- Born: 1929 Ceylon
- Died: 2006 (aged 76–77) Sri Lanka
- Education: University of Colombo Royal College Colombo
- Occupations: Consultant Obstetrician and Gynaecologist
- Employer: Ministry of Health Sri Lanka
- Known for: President Sri Lanka College of Obstetricians 1981-83, Medical Teacher, Chairman Sri Jayawardanapura General Hospital
- Title: Dr

= Nalin Rodrigo =

Jayatissa Nalin Rodrigo was a Sri Lankan Obstetrician and Gynaecologist, Surgeon, Medical Teacher and Medical Administrator.,

==Family, early life and education==
Rodrigo was a great-grandson Sir Charles Henry de Soysa. His father Professor J. L. C. Rodrigo from a famous family of Panadura was a Ryde Gold Medal winner at Trinity College, Kandy, read classics at Oxford University as a contemporary of S. W. R. D. Bandaranaike and was Professor of Western Classics at the University of Ceylon. Educated at Royal College Colombo, Rodrigo studied medicine Colombo Medical College now known as Faculty of Medicine, University of Colombo

==Career==
Rodrigo trained in Sri Lanka and in the United Kingdom where he became a member of the Royal College of Obstetricians and Gynaecologists by examination.
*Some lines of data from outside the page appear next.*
Lemma start_dial_inv m t ep now :
  cm_inv m -> threads m !! t = Some (ep, Locked) -> connections m !! ep = None -> cm_inv (start_dial m t ep now).
Proof.
  intros Hi Ht Hep. pose proof (holder_locked _ _ _ _ Hi Ht eq_refl) as Hlk. destruct Hi as [Hl He].
  unfold start_dial, Unlock. simpl. rewrite Hlk. split.
  - eapply (lock_inv_move m _ t ep Locked); simpl; eauto. rewrite Hlk. constructor.
  - eapply (entry_inv_start m); simpl; eauto; [apply not_elem_of_dom, is_fresh|].
    intros e Hf. destruct (entry_ok m He _ _ Hf) as (c & Hc & _). apply elem_of_dom_2 in Hc. by apply is_fresh in Hc.
Qed.

Lemma cm_inv_delete m m' ep a c k :
  cm_inv m -> connections m !! ep = Some a -> objects m !! a = Some c -> Conn c = Some k ->
  connections m' = delete ep (connections m) -> objects m' = objects m -> threads m' = threads m -> locked m' = locked m -> cm_inv m'.
Proof.
  intros [[Hh Hf Ho] He] Hep Hc Hk E1 E2 E3 E4. split; [|by eapply entry_inv_delete].
  split; rewrite ?E3, ?E4; eauto.
Qed.

Lemma locked_check_inv m t ep now usable :
  cm_inv m -> threads m !! t = Some (ep, Locked) -> crashed (locked_check m t ep now usable) = None ->
  cm_inv (locked_check m t ep now usable).
Proof.
  intros Hi Ht. unfold locked_check. destruct (connections m !! ep) as [a|] eqn:Ea; [|by intros _; apply start_dial_inv].
  destruct (objects m !! a) as [c|] eqn:Ec; [|done]. destruct (Creating c) eqn:Ecr.
  - intros _. eapply (cm_inv_move m _ t ep Locked (WaitLocked a)); simpl; eauto; [apply LockKept|]. intros b [= <-]. right. eauto.
  - destruct (Conn c) as [k|] eqn:Ek; [|done]. intros _. destruct usable.
    + pose proof (holder_locked _ _ _ _ Hi Ht eq_refl) as Hlk. unfold Unlock. simpl. rewrite Hlk.
      eapply cm_inv_move; simpl; eauto; try done. rewrite Hlk. constructor.
    + apply start_dial_inv; [|done|simpl; apply lookup_delete_eq]. by eapply (cm_inv_delete m).
Qed.

Lemma dial_finish_inv m t ep a conn :
  cm_inv m -> threads m !! t = Some (ep, LockedDialed a conn) -> crashed (dial_finish m t ep a conn) = None ->
  cm_inv (dial_finish m t ep a conn).
Proof.
  intros Hi Ht. pose proof (holder_locked _ _ _ _ Hi Ht eq_refl) as Hlk. destruct Hi as [Hl He].
  unfold dial_finish. destruct (objects m !! a) as [c|] eqn:Ec; [|done].
  destruct conn as [k|]; unfold complete; simpl; destruct (completed c) eqn:Ecomp; unfold Unlock; simpl; rewrite Hlk; simpl; try done; intros _.
  all: split; [eapply (lock_inv_move m); simpl; eauto; rewrite Hlk; constructor|].
  all: eapply (entry_inv_finish m); simpl; eauto.
Qed.

Lemma thread_step_inv m act t ep p m' :
  cm_inv m -> threads m !! t = Some (ep, p) -> (forall u, act <> ActUnlockAgain u) ->
  thread_step m act t ep p = Some m' -> crashed m' = None -> cm_inv m'.
Proof.
  intros Hi Ht Hact. pose proof (holder_locked _ _ _ _ Hi Ht) as Hlk.
  destruct act; try done; destruct p; simpl in *; try done;
    try (by specialize (Hact t0)); try rewrite (Hlk eq_refl); unfold Unlock; try rewrite (Hlk eq_refl);
    repeat match goal with |- context [if ?b then _ else _] => destruct b eqn:? end; try done; intros [= <-] Hc;
    try (by apply read_check_inv); try (by apply locked_check_inv); try (by apply dial_finish_inv);
    (eapply (cm_inv_move m); simpl; eauto;
      try first [apply LockKept | rewrite ?Hlk by done; apply LockReleased | match goal with E : locked m = _ |- _ => rewrite E; apply LockTaken end]; done).
Qed.

(** The entries that are still to be visited when the first has gone. *)
Lemma rest_entries (cs : gmap string nat) ep a order :
  NoDup ((ep, a) :: order).*1 -> (forall e b, (e, b) ∈ (ep, a) :: order -> cs !! e = Some b) ->
  cs !! ep = Some a /\ NoDup order.*1 /\ (forall e b, (e, b) ∈ order -> cs !! e = Some b /\ delete ep cs !! e = Some b).
Proof.
  intros [Hep Hnd]%NoDup_cons Hin. split_and!; [apply Hin; left|done|]. intros e b He.
  assert (cs !! e = Some b) as Hb by (apply Hin; by right). split; [done|]. rewrite lookup_delete_ne; [done|].
  intros ->. apply Hep. apply list_elem_of_fmap. by exists (e, b).
Qed.

Lemma close_entries_inv m order :
  cm_inv m -> NoDup order.*1 -> (forall ep a, (ep, a) ∈ order -> connections m !! ep = Some a) ->
  crashed (close_entries m order) = None -> cm_inv (close_entries m order).
Proof.
  revert m. induction order as [|[ep a] order IH]; intros m Hi Hnd Hin; [done|].
  destruct (rest_entries _ _ _ _ Hnd Hin) as (Ha & Hnd' & Hin'). cbn [close_entries].
  destruct (objects m !! a) as [[[k|] lu cr co]|] eqn:Ea; try done.
  apply IH; [by eapply (cm_inv_delete m)|done|]. by intros e b [_ ?]%Hin'.
Qed.

Lemma cleanup_inv m now order :
  cm_inv m -> NoDup order.*1 -> (forall ep a, (ep, a) ∈ order -> connections m !! ep = Some a) ->
  crashed (cleanupIdleConnections m now order) = None -> cm_inv (cleanupIdleConnections m now order).
Proof.
  revert m. induction order as [|[ep a] order IH]; intros m Hi Hnd Hin; [done|].
  destruct (rest_entries _ _ _ _ Hnd Hin) as (Ha & Hnd' & Hin'). cbn [cleanupIdleConnections].
  destruct (objects m !! a) as [c|] eqn:Ea; [|done].
  destruct (_ <? _); [|apply IH; [done..|]; by intros e b [? _]%Hin']. destruct (Conn c) as [k|] eqn:Ek; [|done].
  apply IH; [by eapply (cm_inv_delete m)|done|]. by intros e b [_ ?]%Hin'.
Qed.

Lemma order_entries {A} (cs : gmap string A) order :
  map_order cs order -> NoDup order.*1 /\ forall ep a, (ep, a) ∈ order -> cs !! ep = Some a.
Proof. intros Ho. split; [by eapply map_order_nodup|]. intros ep a. by apply map_order_elem. Qed.
Fixpoint broadcast_clients (s : Server) (message : list byte) (order : list (string * nat)) : Server * bool :=
  match order with
  | [] => (s, true)
  | (_, a) :: rest =>
      match SendMessage s a message with
      | (s, Ret _) => broadcast_clients s message rest
      | (s, _) =>
          match close_locked s a with
          | (s, true) => broadcast_clients s message rest
          | (s, false) => (s, false)
          end
      end
  end.

(** One step with respect to the queues: the code holds the lock of the table for reading
    only, so that writers and senders may come in between two clients. *)
Definition Broadcast (s : Server) (message : list byte) (order : list (string * nat)) : Server * bool :=
  if stuck s then (s, false) else broadcast_clients s message order.

Definition heartbeat_timeout (HeartbeatIntervalSec : Z) : Z := int64 (int64 (HeartbeatIntervalSec * 2) * 1000000000).

Fixpoint heartbeat_clients (s : Server) (timeout now : Z) (order : list (string * nat)) : Server * bool :=
  match order with
  | [] => (s, true)
  | (id, a) :: rest =>
      match objects s !! a with
      | None => heartbeat_clients s timeout now rest
      | Some c =>
          if now - lastPing c >? timeout then
            match close_locked s a with
            | (s, true) => heartbeat_clients (set_clients s (delete id (clients s))) timeout now rest
            | (s, false) => (s, false)
            end
          else heartbeat_clients s timeout now rest
      end
  end.

Definition checkHeartbeats (s : Server) (HeartbeatIntervalSec now : Z) (order : list (string * nat)) : Server * bool :=
  if stuck s then (s, false) else heartbeat_clients s (heartbeat_timeout HeartbeatIntervalSec) now order.

(** ** The goroutines of a client *)

(** The period of the ticker of [writePump]: [time.NewTicker] panics when it is not
    positive. *)
Definition ping_ticker (HeartbeatIntervalSec : Z) : outcome NetError Z :=
  let d := int64 (Z.quot HeartbeatIntervalSec 2 * 1000000000) in
  if d <=? 0 then Panic else Ret d.

(** [writePump] takes a message from the queue and puts those that are queued behind
    it into the same frame; [ok]: the frame can be written.  [None] when the queue
    is empty. *)
Definition write_pump (s : Server) (a : nat) (ok : bool) : option (Server * bool) :=
  match objects s !! a with
  | Some c =>
      match Send c with
      | [] => None
      | message :: queued =>
          let s := set_object s a (set_Send c []) in
          Some (if ok then emit s (FrameWritten (conn c) (message ++ concat queued)) else s, ok)
      end
  | None => None
  end.

(** [int32(message[0])<<24 | int32(message[1])<<16 | int32(message[2])<<8 | int32(message[3])] *)
Definition message_id (message : list byte) : Z :=
  match message with
  | b0 :: b1 :: b2 :: b3 :: _ =>
      Z.lor (Z.lor (Z.lor (swrap 32 (Z.shiftl (byte_val b0) 24)) (Z.shiftl (byte_val b1) 16)) (Z.shiftl (byte_val b2) 8))
        (byte_val b3)
  | _ => 0
  end.

Definition intToBytes (val : Z) : list byte := be_put 4 (uwrap 32 val).

Section processor.
Context `{Proto}.
(** The readings of the clock, in nanoseconds. *)
Context (clock : nat -> Z).

Definition millis (nano : Z) : Z := Z.quot nano 1000000.
Definition seconds (nano : Z) : Z := Z.quot nano 1000000000.

(** A nil header is dereferenced. *)
Definition createResponseHeader (reqHeader : option MessageHeader) (msgID : Z) : outcome NetError MessageHeader :=
  match reqHeader with
  | None => Panic
  | Some h => Ret (MkHeader msgID (millis (clock 0)) (SessionId h) (Version h) 0 "success")
  end.

Definition unmarshal {A} (f : list byte -> option A) (message : list byte) : outcome NetError A :=
  data ← Prelude.slice 4 (length message) message;
  match f data with Some r => Ret r | None => Fail ErrUnmarshal end.

Definition marshal (m : pb_message) : outcome NetError (list byte) :=
  match Marshal m with Some data => Ret data | None => Fail ErrMarshal end.

Definition server_info : ServerInfo := MkServerInfo "server_1" "Game Server 1" 1 "127.0.0.1" 8080 100 1000.

Definition login_response (request : LoginRequest) : outcome NetError pb_message :=
  header ← createResponseHeader (lr_Header request) LOGIN_RESPONSE;
  Ret (LoginResponse header ("user_" +:+ lr_Username request) ("mock_token_" +:+ lr_Username request)
         (MkUserInfo ("user_" +:+ lr_Username request) (lr_Username request) ("Player_" +:+ lr_Username request) 1 0 0
            (seconds (clock 1)) (seconds (clock 2)))
         server_info).

Definition heartbeat_response (request : HeartbeatRequest) : outcome NetError pb_message :=
  header ← createResponseHeader (hr_Header request) HEARTBEAT_RESPONSE;
  Ret (HeartbeatResponse header (millis (clock 1))).

Definition ten : float32 := f32_of_int 10.
Definition zero : float32 := f32_of_int 0.

Definition position_response (request : PositionSyncRequest) : outcome NetError pb_message :=
  match pr_Position request with
  | None => Panic
  | Some p =>
      header ← createResponseHeader (pr_Header request) POSITION_SYNC_RESPONSE;
      Ret (PositionSyncResponse header true
             [MkEntity "npc_1" "npc" (MkPosition (f32_add (X p) ten) (Y p) (f32_add (Z_ p) ten)) zero (MkPosition zero zero zero)])
  end.

Definition chat_response (request : ChatRequest) : outcome NetError pb_message :=
  header ← createResponseHeader (ch_Header request) CHAT_RESPONSE;
  Ret (ChatResponse header true (clock 1) (seconds (clock 2))).

Definition combat_response (request : CombatCommandRequest) : outcome NetError pb_message :=
  header ← createResponseHeader (co_Header request) COMBAT_COMMAND_RESPONSE;
  Ret (CombatCommandResponse header true [MkCombatResult (co_TargetId request) true false 100 900 [MkBuff 1 "Bleed" 5 1]]).

(** [None]: the handler does not return. *)
Definition reply (s : Server) (a : nat) (msgID : Z) (response : outcome NetError pb_message) : Server * option (outcome NetError unit) :=
  match response ≫= marshal with
  | Ret data => let '(s, o) := SendMessage s a (intToBytes msgID ++ data) in (s, Some o)
  | Fail e => (s, Some (Fail e))
  | Panic => (s, Some Panic)
  end.

Definition HandleLoginRequest (s : Server) (a : nat) (message : list byte) : Server * option (outcome NetError unit) :=
  reply s a LOGIN_RESPONSE (unmarshal Unmarshal_Login message ≫= login_response).

Definition HandleHeartbeatRequest (s : Server) (a : nat) (message : list byte) : Server * option (outcome NetError unit) :=
  match unmarshal Unmarshal_Heartbeat message ≫= heartbeat_response with
  | Ret response =>
      match objects s !! a with
      | None => (s, Some Panic)
      | Some c => reply (set_object s a (set_lastPing c (clock 2))) a HEARTBEAT_RESPONSE (Ret response)
      end
  | Fail e => (s, Some (Fail e))
  | Panic => (s, Some Panic)
  end.

Definition HandlePositionSyncRequest (s : Server) (a : nat) (message : list byte) : Server * option (outcome NetError unit) :=
  reply s a POSITION_SYNC_RESPONSE (unmarshal Unmarshal_PositionSync message ≫= position_response).

Definition HandleChatRequest (s : Server) (a : nat) (message : list byte) (order : list (string * nat)) :
    Server * option (outcome NetError unit) :=
  match unmarshal Unmarshal_Chat message with
  | Ret request =>
      match chat_response request with
      | Ret response =>
          if decide (ch_ChatType request = ChatType_WORLD) then
            match marshal (ChatBroadcast request) with
            | Ret data =>
                match Broadcast s (intToBytes CHAT_REQUEST ++ data) order with
                | (s, true) => reply s a CHAT_RESPONSE (Ret response)
                | (s, false) => (s, None)
                end
            | Fail e => (s, Some (Fail e))
            | Panic => (s, Some Panic)
            end
          else reply s a CHAT_RESPONSE (Ret response)
      | Fail e => (s, Some (Fail e))
      | Panic => (s, Some Panic)
      end
  | Fail e => (s, Some (Fail e))
  | Panic => (s, Some Panic)
  end.

Definition HandleCombatCommandRequest (s : Server) (a : nat) (message : list byte) : Server * option (outcome NetError unit) :=
  reply s a COMBAT_COMMAND_RESPONSE (unmarshal Unmarshal_Combat message ≫= combat_response).

Definition run_handler (s : Server) (h : handler) (a : nat) (message : list byte) (order : list (string * nat)) :
    Server * option (outcome NetError unit) :=
  match h with
  | HLogin => HandleLoginRequest s a message
  | HHeartbeat => HandleHeartbeatRequest s a message
  | HPositionSync => HandlePositionSyncRequest s a message
  | HChat => HandleChatRequest s a message order
  | HCombatCommand => HandleCombatCommandRequest s a message
  end.

(** What becomes of the goroutine that reads: it goes on, it panics (and with it
    the program), or it blocks. *)
Inductive next := Continues | Panics | Blocks.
He was one of the 4 house officers appointed at the inception of Castle Street Maternity Hospital 1n 1952.

He returned to Sri Lanka spending 19 years in peripheral hospitals before being appointed to Castle Street Hospital for Women.

==Contributions to maternal and child health==
Rodrigo made many contributions to developing the speciality in Sri Lanka, served as president of the Sri Lanka College of Obstetricians and Gynaecologists.
Rodrigo trained many of the leading Obstetricians in practice and was regarded as a mentor by many. Professor Chamberlain, President of the Royal College of Obstetricians and Gynaecologists is reputed to have commented on his role as a trainer of Obstetricians with a statement that "he (Prof Chamberlain) seemed to be the only Obstetrician in the country who had not worked with Dr. Rodrigo". Rodrigo is referred to as "the godfather of the quest to reduce maternal mortality and doyen of obstetricians" by Dr MALR Perera Secretary of Health.

==Leadership positions==
Rodrigo was President Sri Lanka College of Obstetricians 1981-83 and served on its council for two decades and was also Editor and its Patron. He also served as chairman of the Board of Study in Obstetrics and Gynaecology at the Postgraduate Institute of Medicine University of Colombo Rodrigo also served as chairman of the board at Sri Jayawardanapura General Hospital and medical director of Asha Central Hospital,
During his tenure as chairman between 1988 and 1994 with Dr RC Rajapakse was medical director and Dr. Narme Wikramasinghe as Deputy Medical Director, the hospital developed specialist units such as Renal Disease (Dr Chula Herath) in addition to others where local expertise was lacking like scoliosis surgery through attracting specialists based overseas such as Professor Randunna Corea, which ceased after his demise and Diabetes and Endocrinology through Professor Devaka Fernando, who moved the department to the university in 1992.

==Honours==
The Sri Lanka College of Obstetricians and Gynaecologists commemorates his work through an annual award of a gold medal for an oration and the postgraduate Institute of Medicine awards a gold medal for best performance at its examination.